[[ ENTRIES SHOWN open ]]
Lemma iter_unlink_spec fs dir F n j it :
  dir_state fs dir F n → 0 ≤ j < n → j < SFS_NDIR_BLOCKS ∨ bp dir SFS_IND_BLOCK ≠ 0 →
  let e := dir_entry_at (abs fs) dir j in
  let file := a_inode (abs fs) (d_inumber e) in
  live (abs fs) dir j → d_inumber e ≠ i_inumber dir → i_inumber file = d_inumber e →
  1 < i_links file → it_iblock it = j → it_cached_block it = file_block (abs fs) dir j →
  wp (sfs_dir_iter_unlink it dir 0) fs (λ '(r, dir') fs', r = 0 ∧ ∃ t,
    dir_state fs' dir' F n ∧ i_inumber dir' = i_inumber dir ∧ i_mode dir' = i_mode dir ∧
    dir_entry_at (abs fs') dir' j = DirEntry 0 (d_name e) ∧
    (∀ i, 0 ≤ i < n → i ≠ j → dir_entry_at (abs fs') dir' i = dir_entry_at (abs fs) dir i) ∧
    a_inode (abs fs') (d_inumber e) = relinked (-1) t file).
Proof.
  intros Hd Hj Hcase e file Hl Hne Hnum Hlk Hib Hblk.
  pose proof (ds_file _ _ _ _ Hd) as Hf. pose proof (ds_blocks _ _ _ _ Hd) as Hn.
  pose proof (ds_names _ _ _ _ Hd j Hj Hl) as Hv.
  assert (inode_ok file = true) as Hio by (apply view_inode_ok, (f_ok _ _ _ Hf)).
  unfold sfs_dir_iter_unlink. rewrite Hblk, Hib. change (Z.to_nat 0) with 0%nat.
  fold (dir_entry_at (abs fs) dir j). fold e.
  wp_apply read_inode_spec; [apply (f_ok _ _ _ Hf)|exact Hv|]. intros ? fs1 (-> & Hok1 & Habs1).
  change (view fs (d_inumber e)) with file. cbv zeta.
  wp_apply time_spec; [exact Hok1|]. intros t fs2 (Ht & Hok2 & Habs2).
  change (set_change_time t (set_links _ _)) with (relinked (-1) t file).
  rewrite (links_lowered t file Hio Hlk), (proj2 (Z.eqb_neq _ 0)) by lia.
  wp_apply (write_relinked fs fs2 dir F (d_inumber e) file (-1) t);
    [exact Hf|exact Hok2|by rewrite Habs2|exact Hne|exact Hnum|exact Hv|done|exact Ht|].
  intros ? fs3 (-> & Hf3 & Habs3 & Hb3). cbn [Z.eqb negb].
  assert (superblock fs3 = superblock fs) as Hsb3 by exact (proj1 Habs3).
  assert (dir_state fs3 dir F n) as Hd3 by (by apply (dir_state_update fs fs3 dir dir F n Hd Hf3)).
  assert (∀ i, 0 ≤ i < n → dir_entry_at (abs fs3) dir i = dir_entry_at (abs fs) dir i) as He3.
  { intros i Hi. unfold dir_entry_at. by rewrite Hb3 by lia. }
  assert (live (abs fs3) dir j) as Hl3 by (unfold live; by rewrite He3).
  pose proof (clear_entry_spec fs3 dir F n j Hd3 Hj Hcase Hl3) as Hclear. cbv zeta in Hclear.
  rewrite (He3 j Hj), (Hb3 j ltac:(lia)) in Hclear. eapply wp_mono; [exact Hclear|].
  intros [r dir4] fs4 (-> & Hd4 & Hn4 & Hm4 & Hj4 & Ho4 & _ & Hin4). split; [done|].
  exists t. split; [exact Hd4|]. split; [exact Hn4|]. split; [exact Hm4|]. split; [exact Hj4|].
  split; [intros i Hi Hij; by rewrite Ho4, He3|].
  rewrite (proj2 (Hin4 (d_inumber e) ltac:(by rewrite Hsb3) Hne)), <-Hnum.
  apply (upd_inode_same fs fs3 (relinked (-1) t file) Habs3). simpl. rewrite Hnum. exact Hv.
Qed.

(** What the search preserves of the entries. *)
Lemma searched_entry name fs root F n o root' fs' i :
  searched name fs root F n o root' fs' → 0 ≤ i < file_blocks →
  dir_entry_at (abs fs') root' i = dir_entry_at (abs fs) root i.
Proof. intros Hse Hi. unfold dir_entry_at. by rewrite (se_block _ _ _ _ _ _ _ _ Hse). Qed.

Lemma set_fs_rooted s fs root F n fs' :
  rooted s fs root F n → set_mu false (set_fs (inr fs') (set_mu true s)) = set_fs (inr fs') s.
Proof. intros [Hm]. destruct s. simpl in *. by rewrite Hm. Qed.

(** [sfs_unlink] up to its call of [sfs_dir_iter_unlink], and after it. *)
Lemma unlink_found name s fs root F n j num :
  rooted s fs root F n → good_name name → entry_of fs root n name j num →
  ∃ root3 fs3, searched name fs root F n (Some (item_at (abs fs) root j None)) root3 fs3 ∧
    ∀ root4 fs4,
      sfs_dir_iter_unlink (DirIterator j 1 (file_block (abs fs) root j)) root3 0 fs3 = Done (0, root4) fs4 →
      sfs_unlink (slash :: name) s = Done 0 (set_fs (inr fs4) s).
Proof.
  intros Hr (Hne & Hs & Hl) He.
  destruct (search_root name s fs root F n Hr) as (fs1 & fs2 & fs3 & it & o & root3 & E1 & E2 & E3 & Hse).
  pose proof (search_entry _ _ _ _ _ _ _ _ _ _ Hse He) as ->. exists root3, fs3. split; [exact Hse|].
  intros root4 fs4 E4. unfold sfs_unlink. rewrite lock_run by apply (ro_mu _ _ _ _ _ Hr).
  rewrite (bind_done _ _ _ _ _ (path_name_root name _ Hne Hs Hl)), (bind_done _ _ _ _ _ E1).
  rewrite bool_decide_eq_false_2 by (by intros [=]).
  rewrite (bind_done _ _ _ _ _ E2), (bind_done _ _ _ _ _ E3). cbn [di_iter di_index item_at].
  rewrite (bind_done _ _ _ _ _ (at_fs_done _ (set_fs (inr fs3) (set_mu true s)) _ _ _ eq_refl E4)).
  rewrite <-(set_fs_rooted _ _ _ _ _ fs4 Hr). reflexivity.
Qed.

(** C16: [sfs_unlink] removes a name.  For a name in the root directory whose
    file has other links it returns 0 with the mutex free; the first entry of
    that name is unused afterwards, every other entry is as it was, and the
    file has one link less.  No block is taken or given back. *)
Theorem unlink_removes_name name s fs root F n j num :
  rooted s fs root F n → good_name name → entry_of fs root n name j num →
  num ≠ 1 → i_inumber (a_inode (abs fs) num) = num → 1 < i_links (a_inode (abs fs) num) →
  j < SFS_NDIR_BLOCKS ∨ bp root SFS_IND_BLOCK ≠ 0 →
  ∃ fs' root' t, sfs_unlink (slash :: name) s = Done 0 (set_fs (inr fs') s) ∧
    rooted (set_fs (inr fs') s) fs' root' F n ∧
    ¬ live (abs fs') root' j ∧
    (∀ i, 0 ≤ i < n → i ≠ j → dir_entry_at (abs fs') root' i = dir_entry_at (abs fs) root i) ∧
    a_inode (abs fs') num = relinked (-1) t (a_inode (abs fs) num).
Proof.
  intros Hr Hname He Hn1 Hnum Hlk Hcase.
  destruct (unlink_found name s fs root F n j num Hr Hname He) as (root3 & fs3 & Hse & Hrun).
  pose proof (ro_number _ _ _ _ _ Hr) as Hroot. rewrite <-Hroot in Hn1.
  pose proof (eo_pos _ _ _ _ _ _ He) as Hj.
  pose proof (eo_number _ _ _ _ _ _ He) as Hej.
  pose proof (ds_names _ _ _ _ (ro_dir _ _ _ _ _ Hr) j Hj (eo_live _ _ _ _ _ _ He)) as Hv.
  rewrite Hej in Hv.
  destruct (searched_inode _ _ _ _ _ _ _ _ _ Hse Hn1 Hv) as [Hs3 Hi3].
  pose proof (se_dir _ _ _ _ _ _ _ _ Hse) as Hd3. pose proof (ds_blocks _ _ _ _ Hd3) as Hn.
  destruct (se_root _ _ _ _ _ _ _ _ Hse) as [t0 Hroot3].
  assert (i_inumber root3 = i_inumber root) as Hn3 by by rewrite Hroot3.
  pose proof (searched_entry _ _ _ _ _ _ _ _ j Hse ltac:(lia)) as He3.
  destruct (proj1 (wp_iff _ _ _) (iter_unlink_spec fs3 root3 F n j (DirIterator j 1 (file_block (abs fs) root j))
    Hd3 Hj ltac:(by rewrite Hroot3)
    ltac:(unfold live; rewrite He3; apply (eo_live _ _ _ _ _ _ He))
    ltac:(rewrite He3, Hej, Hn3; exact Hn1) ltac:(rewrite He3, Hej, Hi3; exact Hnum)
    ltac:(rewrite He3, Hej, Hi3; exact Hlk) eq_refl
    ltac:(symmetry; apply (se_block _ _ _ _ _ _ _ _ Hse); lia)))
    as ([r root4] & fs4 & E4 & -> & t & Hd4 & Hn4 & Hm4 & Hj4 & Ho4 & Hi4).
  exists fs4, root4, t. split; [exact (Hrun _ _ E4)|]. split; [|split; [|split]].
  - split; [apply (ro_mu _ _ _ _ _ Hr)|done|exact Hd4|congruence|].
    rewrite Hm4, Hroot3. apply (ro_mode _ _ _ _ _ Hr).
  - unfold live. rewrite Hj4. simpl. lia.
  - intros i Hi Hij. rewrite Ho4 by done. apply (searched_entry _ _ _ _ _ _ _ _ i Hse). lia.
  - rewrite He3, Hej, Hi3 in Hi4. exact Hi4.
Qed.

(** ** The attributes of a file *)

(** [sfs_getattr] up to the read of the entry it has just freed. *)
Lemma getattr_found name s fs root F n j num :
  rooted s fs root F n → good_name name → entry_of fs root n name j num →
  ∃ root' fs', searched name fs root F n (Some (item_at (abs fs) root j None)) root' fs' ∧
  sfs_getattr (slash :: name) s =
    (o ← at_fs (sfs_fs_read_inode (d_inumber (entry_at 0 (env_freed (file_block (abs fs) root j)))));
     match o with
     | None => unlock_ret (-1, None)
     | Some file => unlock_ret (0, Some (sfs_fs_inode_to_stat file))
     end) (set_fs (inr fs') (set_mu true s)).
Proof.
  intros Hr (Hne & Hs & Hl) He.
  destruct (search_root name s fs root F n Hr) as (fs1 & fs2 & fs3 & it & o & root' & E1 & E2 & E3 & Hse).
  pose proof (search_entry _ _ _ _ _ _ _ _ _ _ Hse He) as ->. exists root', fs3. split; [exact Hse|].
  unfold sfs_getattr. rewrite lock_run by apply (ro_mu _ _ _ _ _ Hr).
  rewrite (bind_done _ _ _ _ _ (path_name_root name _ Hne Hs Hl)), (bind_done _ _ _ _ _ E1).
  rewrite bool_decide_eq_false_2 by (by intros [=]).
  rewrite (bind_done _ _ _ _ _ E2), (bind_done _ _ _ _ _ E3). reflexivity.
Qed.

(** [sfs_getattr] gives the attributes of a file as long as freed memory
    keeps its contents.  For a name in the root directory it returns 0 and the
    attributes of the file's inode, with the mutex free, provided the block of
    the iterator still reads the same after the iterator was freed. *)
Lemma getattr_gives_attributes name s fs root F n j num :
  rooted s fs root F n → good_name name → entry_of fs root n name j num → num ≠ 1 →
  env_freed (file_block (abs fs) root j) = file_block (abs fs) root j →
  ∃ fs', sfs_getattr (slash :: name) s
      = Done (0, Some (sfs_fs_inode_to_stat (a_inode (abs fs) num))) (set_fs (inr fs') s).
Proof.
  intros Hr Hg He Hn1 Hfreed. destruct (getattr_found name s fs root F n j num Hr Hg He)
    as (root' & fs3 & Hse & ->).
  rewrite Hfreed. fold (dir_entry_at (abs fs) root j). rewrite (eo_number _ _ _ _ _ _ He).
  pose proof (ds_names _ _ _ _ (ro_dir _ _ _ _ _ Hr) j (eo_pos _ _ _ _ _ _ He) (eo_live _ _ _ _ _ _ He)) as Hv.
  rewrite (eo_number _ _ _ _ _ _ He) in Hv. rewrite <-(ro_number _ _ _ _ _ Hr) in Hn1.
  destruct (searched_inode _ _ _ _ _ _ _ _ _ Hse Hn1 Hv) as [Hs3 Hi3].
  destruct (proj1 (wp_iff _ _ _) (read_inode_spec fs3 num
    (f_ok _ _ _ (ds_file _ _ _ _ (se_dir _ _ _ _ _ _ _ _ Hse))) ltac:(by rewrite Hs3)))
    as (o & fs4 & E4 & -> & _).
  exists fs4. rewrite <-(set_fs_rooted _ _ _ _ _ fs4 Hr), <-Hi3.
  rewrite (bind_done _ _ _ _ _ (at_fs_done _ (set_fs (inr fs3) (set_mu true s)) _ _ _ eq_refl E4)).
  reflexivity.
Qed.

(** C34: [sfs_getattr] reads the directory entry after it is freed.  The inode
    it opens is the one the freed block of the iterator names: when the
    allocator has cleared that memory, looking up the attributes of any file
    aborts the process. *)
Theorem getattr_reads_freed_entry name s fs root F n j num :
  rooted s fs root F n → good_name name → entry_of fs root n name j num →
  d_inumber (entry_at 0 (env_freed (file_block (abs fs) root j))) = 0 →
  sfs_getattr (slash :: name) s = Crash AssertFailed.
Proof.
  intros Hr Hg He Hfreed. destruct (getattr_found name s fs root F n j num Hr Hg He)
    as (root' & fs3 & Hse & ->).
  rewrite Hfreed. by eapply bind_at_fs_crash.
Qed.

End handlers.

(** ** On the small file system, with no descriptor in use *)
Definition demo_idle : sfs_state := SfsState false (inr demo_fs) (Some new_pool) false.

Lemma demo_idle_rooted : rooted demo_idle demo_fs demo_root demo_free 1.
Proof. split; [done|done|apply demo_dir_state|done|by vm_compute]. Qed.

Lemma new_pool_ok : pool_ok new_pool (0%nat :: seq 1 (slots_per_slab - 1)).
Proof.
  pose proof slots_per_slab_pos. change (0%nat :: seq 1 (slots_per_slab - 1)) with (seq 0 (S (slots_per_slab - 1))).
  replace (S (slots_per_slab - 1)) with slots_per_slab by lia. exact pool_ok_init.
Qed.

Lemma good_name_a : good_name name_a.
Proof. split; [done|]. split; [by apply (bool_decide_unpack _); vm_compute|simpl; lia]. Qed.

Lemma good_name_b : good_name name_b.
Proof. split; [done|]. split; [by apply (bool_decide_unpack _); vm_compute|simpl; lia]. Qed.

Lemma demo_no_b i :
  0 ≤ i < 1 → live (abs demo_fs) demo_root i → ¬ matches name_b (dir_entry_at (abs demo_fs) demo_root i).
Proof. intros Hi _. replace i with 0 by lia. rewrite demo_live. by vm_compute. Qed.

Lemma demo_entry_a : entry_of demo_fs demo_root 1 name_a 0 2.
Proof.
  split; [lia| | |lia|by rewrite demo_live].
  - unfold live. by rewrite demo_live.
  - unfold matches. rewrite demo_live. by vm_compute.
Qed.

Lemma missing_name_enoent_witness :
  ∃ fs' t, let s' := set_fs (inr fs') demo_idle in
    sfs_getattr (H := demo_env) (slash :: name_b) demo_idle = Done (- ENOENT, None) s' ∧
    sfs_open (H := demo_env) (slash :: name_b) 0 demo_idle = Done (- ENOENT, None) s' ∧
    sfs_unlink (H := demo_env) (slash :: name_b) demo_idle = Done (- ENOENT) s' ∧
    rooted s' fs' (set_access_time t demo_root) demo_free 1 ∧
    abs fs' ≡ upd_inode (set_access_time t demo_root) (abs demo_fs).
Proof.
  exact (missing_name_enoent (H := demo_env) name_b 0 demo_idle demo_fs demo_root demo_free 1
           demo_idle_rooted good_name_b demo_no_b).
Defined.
[[ ENTRIES SHOWN closed ]]
→ **TASK DIRECTIONS**: Which lines of the records above contain the word "directory"? Report each one in full.

→ **RESULT OF THIS TASK**:
(** C16: [sfs_unlink] removes a name.  For a name in the root directory whose
    keeps its contents.  For a name in the root directory it returns 0 and the
(** C34: [sfs_getattr] reads the directory entry after it is freed.  The inode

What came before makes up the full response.